═══ Exercise input

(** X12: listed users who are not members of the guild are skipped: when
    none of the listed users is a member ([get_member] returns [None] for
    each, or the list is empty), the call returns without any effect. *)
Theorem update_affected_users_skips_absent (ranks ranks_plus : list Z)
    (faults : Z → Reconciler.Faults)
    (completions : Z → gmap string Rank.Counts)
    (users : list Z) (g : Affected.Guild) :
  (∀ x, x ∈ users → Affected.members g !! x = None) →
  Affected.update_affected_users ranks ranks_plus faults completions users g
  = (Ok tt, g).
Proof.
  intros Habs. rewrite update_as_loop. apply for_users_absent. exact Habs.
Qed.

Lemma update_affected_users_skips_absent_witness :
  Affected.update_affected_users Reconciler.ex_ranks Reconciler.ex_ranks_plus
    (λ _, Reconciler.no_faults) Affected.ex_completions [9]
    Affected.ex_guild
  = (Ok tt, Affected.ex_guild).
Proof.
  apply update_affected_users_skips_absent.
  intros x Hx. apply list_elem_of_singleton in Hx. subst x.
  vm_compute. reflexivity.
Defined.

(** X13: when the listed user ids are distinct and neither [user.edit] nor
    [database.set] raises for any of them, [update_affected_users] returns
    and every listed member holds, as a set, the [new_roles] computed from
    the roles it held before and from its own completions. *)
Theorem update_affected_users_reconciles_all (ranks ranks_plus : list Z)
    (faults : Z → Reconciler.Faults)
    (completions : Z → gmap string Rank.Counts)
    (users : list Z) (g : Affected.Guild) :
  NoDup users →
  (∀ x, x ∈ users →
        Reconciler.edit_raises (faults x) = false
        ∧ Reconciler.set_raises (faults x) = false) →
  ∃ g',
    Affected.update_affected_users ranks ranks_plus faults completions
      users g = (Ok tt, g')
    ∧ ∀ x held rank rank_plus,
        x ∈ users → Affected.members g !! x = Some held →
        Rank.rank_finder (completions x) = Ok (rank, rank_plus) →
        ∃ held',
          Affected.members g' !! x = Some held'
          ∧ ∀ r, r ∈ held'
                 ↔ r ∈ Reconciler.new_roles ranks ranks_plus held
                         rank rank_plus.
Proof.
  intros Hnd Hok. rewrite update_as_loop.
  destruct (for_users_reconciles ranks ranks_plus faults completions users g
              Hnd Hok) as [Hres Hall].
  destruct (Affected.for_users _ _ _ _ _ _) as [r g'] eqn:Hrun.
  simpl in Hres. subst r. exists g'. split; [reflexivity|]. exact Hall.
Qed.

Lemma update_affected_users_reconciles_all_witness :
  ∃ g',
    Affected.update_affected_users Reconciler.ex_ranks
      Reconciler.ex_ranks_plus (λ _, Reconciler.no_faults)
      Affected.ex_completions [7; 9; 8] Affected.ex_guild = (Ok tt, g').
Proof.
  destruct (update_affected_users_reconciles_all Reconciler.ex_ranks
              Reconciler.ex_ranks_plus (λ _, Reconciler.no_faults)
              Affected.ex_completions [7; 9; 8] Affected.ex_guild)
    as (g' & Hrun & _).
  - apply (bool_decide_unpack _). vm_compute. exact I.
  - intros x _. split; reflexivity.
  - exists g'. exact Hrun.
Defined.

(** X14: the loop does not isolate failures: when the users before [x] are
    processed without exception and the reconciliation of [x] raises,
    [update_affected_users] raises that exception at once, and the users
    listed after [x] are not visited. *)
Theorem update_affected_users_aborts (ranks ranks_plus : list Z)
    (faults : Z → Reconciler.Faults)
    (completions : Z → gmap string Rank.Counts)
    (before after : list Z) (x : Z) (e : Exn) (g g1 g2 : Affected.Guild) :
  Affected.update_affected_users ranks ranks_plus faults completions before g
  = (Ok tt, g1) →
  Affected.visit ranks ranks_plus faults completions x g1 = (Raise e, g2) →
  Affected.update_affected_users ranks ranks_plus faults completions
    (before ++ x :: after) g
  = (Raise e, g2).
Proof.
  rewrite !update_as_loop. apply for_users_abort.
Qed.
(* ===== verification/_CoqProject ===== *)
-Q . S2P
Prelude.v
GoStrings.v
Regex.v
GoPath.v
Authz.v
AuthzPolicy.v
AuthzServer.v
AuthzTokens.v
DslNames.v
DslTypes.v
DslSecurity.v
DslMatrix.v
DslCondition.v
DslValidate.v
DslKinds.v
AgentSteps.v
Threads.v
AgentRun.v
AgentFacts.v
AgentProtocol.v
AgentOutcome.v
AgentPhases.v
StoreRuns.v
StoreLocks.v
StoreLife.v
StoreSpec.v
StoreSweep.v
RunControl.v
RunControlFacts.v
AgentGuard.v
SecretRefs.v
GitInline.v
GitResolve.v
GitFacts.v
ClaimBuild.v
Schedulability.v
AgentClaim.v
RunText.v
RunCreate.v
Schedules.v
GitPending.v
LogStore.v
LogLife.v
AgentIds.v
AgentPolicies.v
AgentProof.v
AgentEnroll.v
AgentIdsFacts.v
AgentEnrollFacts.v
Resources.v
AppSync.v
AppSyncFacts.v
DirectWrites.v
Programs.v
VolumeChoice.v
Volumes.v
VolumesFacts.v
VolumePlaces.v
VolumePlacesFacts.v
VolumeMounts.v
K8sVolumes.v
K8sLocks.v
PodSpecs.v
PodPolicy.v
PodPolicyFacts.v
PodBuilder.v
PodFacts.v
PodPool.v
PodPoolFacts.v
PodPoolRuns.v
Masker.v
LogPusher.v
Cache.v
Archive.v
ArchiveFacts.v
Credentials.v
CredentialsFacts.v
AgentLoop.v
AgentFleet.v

══════

● **Required action**:
Whenever a line of the data includes the word "Hrun", show that line in full.

● **Exercise output**:
  destruct (Affected.for_users _ _ _ _ _ _) as [r g'] eqn:Hrun.
    as (g' & Hrun & _).
  - exists g'. exact Hrun.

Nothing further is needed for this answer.